Signature: df.join(other, on=None, how='left', lsuffix='', rsuffix='', sort=False)
Docstring:
Join columns with other DataFrame either on index or on a key
column. Efficiently Join multiple DataFrame objects by index at once by
passing a list.

Parameters
----------
other : DataFrame, Series with name field set, or list of DataFrame
    Index should be similar to one of the columns in this one. If a
    Series is passed, its name attribute must be set, and that will be
    used as the column name in the resulting joined DataFrame
on : column name, tuple/list of column names, or array-like
    Column(s) in the caller to join on the index in other,
    otherwise joins index-on-index. If multiples
    columns given, the passed DataFrame must have a MultiIndex. Can
    pass an array as the join key if not already contained in the
    calling DataFrame. Like an Excel VLOOKUP operation
how : {'left', 'right', 'outer', 'inner'}, default: 'left'
    How to handle the operation of the two objects.

    * left: use calling frame's index (or column if on is specified)

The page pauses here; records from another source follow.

Definition assert_ : bool -> Z -> M unit := assert_at at_juventud_token.

Definition set_total_supply (v : Z) (i : J.TokenInfo) : J.TokenInfo :=
  {| J.total_supply := v; J.total_burned := J.total_burned i;
     J.total_afjp_burned := J.total_afjp_burned i; J.admin := J.admin i;
     J.exchange_rate := J.exchange_rate i |}.

Definition set_total_afjp_burned (v : Z) (i : J.TokenInfo) : J.TokenInfo :=
  {| J.total_supply := J.total_supply i; J.total_burned := J.total_burned i;
     J.total_afjp_burned := v; J.admin := J.admin i;
     J.exchange_rate := J.exchange_rate i |}.

Definition set_exchange_rate (v : Z) (i : J.TokenInfo) : J.TokenInfo :=
  {| J.total_supply := J.total_supply i; J.total_burned := J.total_burned i;
     J.total_afjp_burned := J.total_afjp_burned i; J.admin := J.admin i;
     J.exchange_rate := v |}.

Section juventud_token.
Variable afjp_crypto : address.

Definition get_admin_address : address := afjp_crypto.

Definition initialize (admin : address) : M unit :=
  let admin_addr := admin in
  let* published := exists_ Res.juventud_TokenCapabilities admin_addr in
  assert_ (negb published) E_ALREADY_INITIALIZED ;;
  coin.initialize afjp_crypto admin ;;
  move_to Res.juventud_TokenCapabilities admin_addr tt ;;
  move_to Res.juventud_TokenInfo admin_addr
    {| J.total_supply := 0; J.total_burned := 0; J.total_afjp_burned := 0;
       J.admin := admin_addr; J.exchange_rate := AFJP_TO_JUVENTUD_RATE |} ;;
  move_to Res.DiscountSystem admin_addr
    {| J.base_discount_rate := 1000; J.max_discount_per_transaction := 500000;
       J.total_discounts_applied := 0 |} ;;
  move_to Res.juventud_TokenEvents admin_addr
    {| J.burn_afjp_events := []; J.discount_applied_events := [];
       J.exchange_rate_updated_events := [] |}.

Definition burn_afjp_for_juventud (user : address) (afjp_amount : Z) : M unit :=
  let user_addr := user in
  assert_ (MIN_BURN_AMOUNT <=? afjp_amount) E_INVALID_AMOUNT ;;
  let* afjp_balance := afjp_token.get_balance user_addr in
  assert_ (afjp_amount <=? afjp_balance) E_INSUFFICIENT_AFJP_BALANCE ;;
  let admin_addr := get_admin_address in
  let* published := exists_ Res.juventud_TokenCapabilities admin_addr in
  assert_ published E_NOT_INITIALIZED ;;
  let* capabilities := borrow_global Res.juventud_TokenCapabilities admin_addr in
  let* token_info := borrow_global Res.juventud_TokenInfo admin_addr in
  let* events := borrow_global Res.juventud_TokenEvents admin_addr in
  let* juventud_amount := mul_u64 afjp_amount (J.exchange_rate token_info) in
  afjp_token.burn afjp_crypto user afjp_amount ;;
  let* juventud_coins := coin.mint juventud_amount in
  coin.deposit Res.JuventudToken_store user_addr juventud_coins ;;
  let* supply := add_u64 (J.total_supply token_info) juventud_amount in
  let token_info := set_total_supply supply token_info in
  let* afjp_burned := add_u64 (J.total_afjp_burned token_info) afjp_amount in
  let token_info := set_total_afjp_burned afjp_burned token_info in
  write_global Res.juventud_TokenInfo admin_addr token_info ;;
  let* now := timestamp.now_seconds in
  write_global Res.juventud_TokenEvents admin_addr
    {| J.burn_afjp_events :=
         J.burn_afjp_events events
           ++ [J.burn_afjp_event user_addr afjp_amount juventud_amount now];
       J.discount_applied_events := J.discount_applied_events events;
       J.exchange_rate_updated_events := J.exchange_rate_updated_events events |}.

Definition apply_rental_discount (user : address)
    (rental_amount discount_percentage : Z) : M unit :=
  let user_addr := user in
  assert_ (0 <? rental_amount) E_INVALID_AMOUNT ;;
  assert_ ((0 <? discount_percentage)
           && (discount_percentage <=? MAX_DISCOUNT_PERCENTAGE))
    E_INVALID_DISCOUNT_AMOUNT ;;
  let admin_addr := get_admin_address in
  let* has_system := exists_ Res.DiscountSystem admin_addr in
  assert_ has_system E_NOT_INITIALIZED ;;
  let* discount_system := borrow_global Res.DiscountSystem admin_addr in
  let* scaled := mul_u64 rental_amount discount_percentage in
  let* discount_amount := div_u64 scaled 100 in
  assert_ (discount_amount <=? J.max_discount_per_transaction discount_system)
    E_INVALID_DISCOUNT_AMOUNT ;;
  let required_juventud := discount_amount in
  let* juventud_balance := coin.balance Res.JuventudToken_store user_addr in
  assert_ (required_juventud <=? juventud_balance) E_INSUFFICIENT_JUVENTUD_BALANCE ;;
  let* juventud_coins := coin.withdraw Res.JuventudToken_store user required_juventud in
  let admin_addr := get_admin_address in
  let* capabilities := borrow_global Res.juventud_TokenCapabilities admin_addr in
  coin.burn juventud_coins ;;
  let* has_user_info := exists_ Res.UserDiscountInfo user_addr in
  (if negb has_user_info then
     let* now := timestamp.now_seconds in
     move_to Res.UserDiscountInfo user_addr
       {| J.total_discounts_used := discount_amount; J.last_discount_time := now;
          J.discount_tier := 0 |}
   else
     let* user_info := borrow_global Res.UserDiscountInfo user_addr in
     let* used := add_u64 (J.total_discounts_used user_info) discount_amount in
     let* now := timestamp.now_seconds in
     write_global Res.UserDiscountInfo user_addr
       {| J.total_discounts_used := used; J.last_discount_time := now;
          J.discount_tier :=
            if 100000 <=? used then 2
            else if 50000 <=? used then 1
            else J.discount_tier user_info |}) ;;
  let* applied := add_u64 (J.total_discounts_applied discount_system) discount_amount in
  write_global Res.DiscountSystem admin_addr
    {| J.base_discount_rate := J.base_discount_rate discount_system;
       J.max_discount_per_transaction := J.max_discount_per_transaction discount_system;
       J.total_discounts_applied := applied |} ;;
  let* events := borrow_global Res.juventud_TokenEvents admin_addr in
  let* final_amount := sub_u64 rental_amount discount_amount in
  let* now := timestamp.now_seconds in
  write_global Res.juventud_TokenEvents admin_addr
    {| J.burn_afjp_events := J.burn_afjp_events events;
       J.discount_applied_events :=
         J.discount_applied_events events
           ++ [J.discount_applied_event user_addr rental_amount discount_amount
                 final_amount now];
       J.exchange_rate_updated_events := J.exchange_rate_updated_events events |}.

Definition update_exchange_rate (admin : address) (new_rate : Z) : M unit :=
  let admin_addr := admin in
  let* has_info := exists_ Res.juventud_TokenInfo admin_addr in
  assert_ has_info E_NOT_INITIALIZED ;;
  let* token_info := borrow_global Res.juventud_TokenInfo admin_addr in
  assert_ (bool_decide (J.admin token_info = admin_addr)) E_NOT_ADMIN ;;
  assert_ (0 <? new_rate) E_INVALID_AMOUNT ;;
  let old_rate := J.exchange_rate token_info in
  write_global Res.juventud_TokenInfo admin_addr (set_exchange_rate new_rate token_info) ;;
  let* events := borrow_global Res.juventud_TokenEvents admin_addr in
  let* now := timestamp.now_seconds in
  write_global Res.juventud_TokenEvents admin_addr
    {| J.burn_afjp_events := J.burn_afjp_events events;
       J.discount_applied_events := J.discount_applied_events events;
       J.exchange_rate_updated_events :=
         J.exchange_rate_updated_events events
           ++ [J.exchange_rate_updated_event old_rate new_rate now] |}.

Definition get_token_info : M (Z * Z * Z * Z) :=
  let admin_addr := get_admin_address in
  let* has_info := exists_ Res.juventud_TokenInfo admin_addr in
  if negb has_info then ret (0, 0, 0, 0)
  else
    let* token_info := borrow_global Res.juventud_TokenInfo admin_addr in
    ret (J.total_supply token_info, J.total_burned token_info,
         J.total_afjp_burned token_info, J.exchange_rate token_info).

Definition calculate_juventud_for_afjp (afjp_amount : Z) : M Z :=
  let admin_addr := get_admin_address in
  let* has_info := exists_ Res.juventud_TokenInfo admin_addr in
  if negb has_info then ret 0
  else
    let* token_info := borrow_global Res.juventud_TokenInfo admin_addr in
    mul_u64 afjp_amount (J.exchange_rate token_info).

    * right: use other frame's index
    * outer: form union of calling frame's index (or column if on is
      specified) with other frame's index, and sort it
      lexicographically
    * inner: form intersection of calling frame's index (or column if
      on is specified) with other frame's index, preserving the order
      of the calling's one
lsuffix : string
    Suffix to use from left frame's overlapping columns
rsuffix : string
    Suffix to use from right frame's overlapping columns
sort : boolean, default False
    Order result DataFrame lexicographically by the join key. If False,
    the order of the join key depends on the join type (how keyword)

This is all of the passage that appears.